Stored data entries
========================================

(* ===== verification/ArenaPool.v ===== *)
(** * Arenas lent from the pool

    [internal/engine/register_arena.go] ([Reset], [PutRegisterArena],
    [resetFrameSlots]), [register_arena_frame_policy.go] and the parts of
    [vm.go] that acquire and release an arena: one arena serves machine after
    machine, and is reset in between.  Every one of them keeps its register
    files apart, a reset arena holds no value of the previous run in its banks
    of pointers, and an arena that lies idle shrinks. *)

From S2P Require Import Prelude Register Arena ArenaSound CallStack.

(** ** Lending and taking back *)

Definition initialFrameSlabs : Z := 64.

Definition growFrameStack (frames : list CallFrame) (minCap : Z) : list CallFrame :=
  let newCap := Z.max (zlen frames * 2) minCap in
  frames ++ replicate (Z.to_nat (newCap - zlen frames)) emptyFrame.

Definition ensureFrameStackCapacity (frames : list CallFrame) (minDepth : Z) : list CallFrame :=
  if minDepth <=? zlen frames then frames else growFrameStack frames minDepth.
(** * Sales agent voice service: call flow, caller identity and prompt assembly

    A shallow embedding of the Python sources

    - [database/models.py], [database/crud.py]  (persistence gateway),
    - [ai/prompts.py]                           (context assembler),
    - [services/greeting_service.py], [telephony/twilio_service.py],
      [telephony/router.py]                     (call-flow controller),
    - [ai/router.py]                            (session lifecycle manager),

    followed by the properties of the specification that concern them. *)

From Stdlib Require Import List Ascii NArith Arith Bool Lia.
From Stdlib Require Import Sorting.Sorted Sorting.Permutation.
From Stdlib Require String DecimalString.
Import ListNotations String.StringSyntax.
Delimit Scope string_scope with string.

Set Implicit Arguments.

(* ------------------------------------------------------------------ *)
(** * Python values *)
(* ------------------------------------------------------------------ *)

Module Py.

(** A Python [str] is a sequence of Unicode code points; [len] and
    slicing count code points. *)
Definition char := N.
Definition str := list char.

(** A literal of the source, written as a Rocq string of ASCII
    characters. *)
Definition lit (s : String.string) : str :=
  map N_of_ascii (String.list_ascii_of_string s).

(** ["\n"], and the em dash of [BASE_INSTRUCTIONS] (U+2014). *)
Definition LF : str := [10%N].
Definition EM_DASH : str := [8212%N].

Definition char_eqb (a b : char) : bool := N.eqb a b.

Fixpoint str_eqb (a b : str) : bool :=
  match a, b with
  | [], [] => true
  | x :: a', y :: b' => char_eqb x y && str_eqb a' b'
  | _, _ => false
  end.

(** [a == b] on values of type [Optional[str]]. *)
Definition opt_str_eqb (a b : option str) : bool :=
  match a, b with
  | None, None => true
  | Some x, Some y => str_eqb x y
  | _, _ => false
  end.

(** Truth value of a [str]: the empty string is false. *)
Definition truthy (s : str) : bool :=
  match s with [] => false | _ :: _ => true end.

(** Truth value of an [Optional[str]]: [None] and [""] are false. *)
Definition opt_truthy (o : option str) : bool :=
  match o with None => false | Some s => truthy s end.

(** Truth value of a list. *)
Definition list_truthy {A} (l : list A) : bool :=
  match l with [] => false | _ :: _ => true end.

(** [s[:n]] *)
Definition slice_to (n : nat) (s : str) : str := firstn n s.

(** [str(n)] for a non-negative integer, as an f-string prints it. *)
Definition str_of_nat (n : nat) : str :=
  lit (DecimalString.NilEmpty.string_of_uint (Nat.to_uint n)).

(** [s.replace(c, "")] for a one-character [c]. *)
Definition remove_char (c : char) (s : str) : str :=
  filter (fun x => negb (char_eqb x c)) s.

(** [s.lstrip(c)] for a one-character [c]. *)
Fixpoint lstrip_char (c : char) (s : str) : str :=
  match s with
  | x :: s' => if char_eqb x c then lstrip_char c s' else s
  | [] => []
  end.

(** [s.startswith(p)] *)
Fixpoint startswith (p s : str) : bool :=
  match p, s with
  | [], _ => true
  | x :: p', y :: s' => char_eqb x y && startswith p' s'
  | _ :: _, [] => false
  end.

(** [s.split(sep)] for the two-character separator [c c]: the pieces
    between the non-overlapping occurrences of the separator, found
    from the left.  [cur] holds the piece being read, reversed. *)
Fixpoint split2_from (c : char) (cur : str) (s : str) : list str :=
  match s with
  | [] => [rev cur]
  | x :: t =>
      match t with
      | y :: rest =>
          if char_eqb x c && char_eqb y c
          then rev cur :: split2_from c [] rest
          else split2_from c (x :: cur) t
      | [] => [rev (x :: cur)]
      end
  end.

Definition split2 (c : char) (s : str) : list str := split2_from c [] s.

End Py.

Import Py.
Arguments lit _%_string.

(** Exceptions deriving from [Exception], which is what a clause
    [except Exception] catches. *)
Inductive exn : Type :=
| NumberParseException
| WebSocketDisconnect
| IndexError
| OtherException (name : String.string).

Inductive result (A : Type) : Type :=
| Ok (a : A)
| Raise (e : exn).
Arguments Ok {A} a.
Arguments Raise {A} e.

(* ------------------------------------------------------------------ *)
(** * database/models.py *)
(* ------------------------------------------------------------------ *)

(** Rows of the two tables the call flow touches.  The columns
    [created_at], [updated_at] and [timestamp] are filled by the storage
    engine from its own clock ([server_default], [onupdate]); no function
    of the application reads or assigns them and they are not part of
    the rows below. *)

Record PersonalInfoDB : Type := {
  id : nat;
  phone_number : str;
  call_sid : option str;
  full_name : option str;
  email : option str
}.

Record ConversationDB : Type := {
  conv_id : nat;
  conv_phone_number : str;
  transcript : str;
  system_message : option str
}.

(** The committed content seen through a [Session]. *)
Record Session : Type := {
  personal_info : list PersonalInfoDB;
  conversations : list ConversationDB
}.

Definition set_call_sid (r : PersonalInfoDB) (v : option str) : PersonalInfoDB :=
  {| id := id r; phone_number := phone_number r; call_sid := v;
     full_name := full_name r; email := email r |}.

Definition set_full_name (r : PersonalInfoDB) (v : option str) : PersonalInfoDB :=
  {| id := id r; phone_number := phone_number r; call_sid := call_sid r;
     full_name := v; email := email r |}.

Definition set_email (r : PersonalInfoDB) (v : option str) : PersonalInfoDB :=
  {| id := id r; phone_number := phone_number r; call_sid := call_sid r;
     full_name := full_name r; email := v |}.

(* ------------------------------------------------------------------ *)
(** * database/crud.py *)
(* ------------------------------------------------------------------ *)

(** Each function gives the committed effect of a call that the storage
    engine accepts.  A call that the engine refuses raises instead and
    writes nothing; the handlers meet that case as [storage_failure]. *)
Module crud.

========================================

EXERCISE DIRECTIONS:
Your answer must be the lines above from the one containing "email : option str" to the one containing "personal_info : list PersonalInfoDB;", both included, restated word for word.

THE ANSWER:
  email : option str
}.

Record ConversationDB : Type := {
  conv_id : nat;
  conv_phone_number : str;
  transcript : str;
  system_message : option str
}.

(** The committed content seen through a [Session]. *)
Record Session : Type := {
  personal_info : list PersonalInfoDB;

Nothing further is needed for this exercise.